Je vous avoue que je connais le moindre de vos secrets. Si je connais votre véritable nom, j'ai donc découvert toute votre histoire, n'est-ce pas ? Allons, ne faites pas votre tête surprise, vous saviez qu'un jour, quelqu'un le saurait. Et il se trouve que je sais tout.

De ce fait, je vous propose de vous divertir avec moi. Vous l'aurez certainement deviné, mais je suis l'auteur de tous les meurtres que ma petite brigade composée de ma chère et tendre Anne-Sophie, une si belle et intelligente femme, ainsi que de cet exécrable Italien, du nom de Filiberto Lucciano, enquête. Vous les rejoindrez afin de déceler ma véritable identité. Une paire de mains en plus ne peut que leur être bénéfique, ne pensez-vous pas ?
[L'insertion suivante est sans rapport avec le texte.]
(** * Ent AntiSpam: a shallow embedding of [ent_antispam.py]

    The plugin samples the server's frame counter on a repeating timer
    ([FrameWatcher]); when too few frames were rendered during the last
    interval it runs [perform_check], which looks for piles of moving
    entities and applies the configured action to every member.

    Conventions of the embedding.
    - Python exceptions are values of [exn]; fallible code lives in the
      error monad [res].
    - Python [float] is IEEE binary64, i.e. Rocq's primitive [float].
    - Entity objects are mutable and shared between the snapshot, the piles
      and the rule engine.  They live in a heap ([World], a list of entity
      states); a Python reference to an entity is a position in that heap.
    - An action of the host on an entity ([remove], disabling the motion
      of its physics object) changes the state of that entity only.
    - When a call raises, its result is the exception alone.  Where what
      a raising call leaves behind matters, the definition also returns
      that state: [reload_configs] the globals, [_watch_state] and
      [FrameWatcher_reload_config_state] the watcher.
    - Builtins and host functions whose code is outside the plugin
      ([int] and [float] on strings, [Vector.get_distance_sqr], the
      location of the configuration directory) are variables of the
      section [Plugin]. *)

From Stdlib Require Import ZArith QArith Floats Ascii String List Lia.
From stdpp Require Import gmap strings list.

#[local] Set Warnings "-inexact-float".
#[local] Open Scope Z_scope.
#[local] Open Scope string_scope.

(** ** Exceptions and the error monad *)

Inductive exn : Set :=
  | KeyError
  | ValueError
  | AttributeError
  | ZeroDivisionError
  | OverflowError
  | OSError
  | ParsingError
  | JSONDecodeError.

Inductive res (A : Type) : Type :=
  | Ok (a : A)
  | Raise (e : exn).
Arguments Ok {A} a.
Arguments Raise {A} e.

Definition bind {A B : Type} (m : res A) (k : A -> res B) : res B :=
  match m with
  | Ok a => k a
  | Raise e => Raise e
  end.

Notation "'let*' x ':=' m 'in' k" := (bind m (fun x => k))
  (at level 10, x pattern, m at level 100, k at level 200).

(** ** Python string methods used by the plugin *)

Module PyStr.

(** [s.startswith(p)] *)
Definition startswith (s p : string) : bool := String.prefix p s.

(** [s.endswith(p)] *)
Definition endswith (s p : string) : bool :=
  let n := String.length s in
  let m := String.length p in
  if (m <=? n)%nat then String.eqb (substring (n - m) m s) p else false.

(** [s[:-1]] *)
Definition drop_last (s : string) : string :=
  substring 0 (String.length s - 1) s.

Definition lower_ascii (c : ascii) : ascii :=
  let n := nat_of_ascii c in
  if ((65 <=? n) && (n <=? 90))%nat then ascii_of_nat (n + 32) else c.

(** [s.lower()].  Strings are byte strings here; only the ASCII capitals
    are mapped, which is all that a comparison with an ASCII literal can
    observe. *)
Fixpoint lower (s : string) : string :=
  match s with
  | EmptyString => EmptyString
  | String c s' => String (lower_ascii c) (lower s')
  end.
Laissez-moi juste vous prévenir. Je sais le moindre recoin de votre misérable et courte vie. Il me sera facile de vous anéantir une bonne fois pour toute. Pensez que j'ai les cartes en main et que vous êtes mon pion. Sachez que vos géniteurs ne sont pour moi qu'une carte à abattre parmi tant d'autres. Par ailleurs, vous devriez leur rendre visite plus souvent...

A vous de jouer,

L'acte a commencé mais les masques ne sont pas tous tombés,

L'insaisissable Masqué »

La jeune domestique fut saisie par une violente panique. Elle pensa directement à ses parents qui pouvaient avoir fait une rencontre des plus mortelles. Amandine changea de tenue, enfilant une robe légère simpliste, protégée par un fin foulard, cadeau d'une vieille femme de chambre décédée, et chaussa ses vieux souliers. Ce soir, elle devait leur rendre visite. Elle soupira une énième fois avant de se faufiler au dehors de sa chambre et détalant dans les couloirs, évitant de se faire dénicher par les gardes. Ceux-ci à la nuit tombée, n'étaient guère de bonne compagnie pour une jeune femme comme elle. Elle se repérait grâce aux rayons lunaires, qui illuminaient la terre et la guidaient dans son cheminement. Rapidement, elle arriva aux portes du palais et s'insinua à l'extérieur. Il était encore moins accueillant que Versailles et Amandine tenta de se donner du courage. Il arrivait qu'elle fasse quelques rencontres importunes, mais elle était toujours parvenue à s'enfuir. Ses parents n'habitaient pas loin, elle devait faire vite.

Anne-Sophie était rentrée plus tard qu'à l'accoutumée, un sourire éclatant égayant son visage. Le Duc était un charmant homme, attentionné, toujours d'humeur joyeuse qui la faisait sans cesse sourire. Tous deux se trouvèrent une complicité inattendue et ils s'apprécièrent immédiatement. Le Duc, qui l'avait suppliée de le nommer simplement Thomas, lui avait raconté des histoires d'enfance sur le Prince Laurent et lui à profusion. Il avait dû remarquer l'étincelle joyeuse qui brillait dans les yeux de la jeune fille. Le Duc lui avait d'ailleurs proposé quelques rencontres prochaines, et la jeune fille avait bien évidemment accepté. Il l'avait de plus, invitée à la table du Roi à son souper du soir, durant lequel elle avait essuyé nombre de regards méprisants des courtisans trié sur le volet, spectateurs du dîner qu'elle avait le privilège de partager avec les proches de la famille royale et d'eux-mêmes. Depuis, la voilà qui chantonnait presque dans les couloirs, tenant une jolie fleur de cosmos rouge entre les mains, offerte par Monsieur le Duc en personne, sous les regards attendris des domestiques et surpris des courtisans. Aussi peu, la fleur tomba au sol et son sourire se défit lorsqu'elle aperçut sur les draps du lit, la caractéristique enveloppe à la cire noire. La jeune fille ramassa la fleur qu'elle posa sur une table de chevet. Elle se saisit ensuite de l'enveloppe et en retira le contenu rapidement.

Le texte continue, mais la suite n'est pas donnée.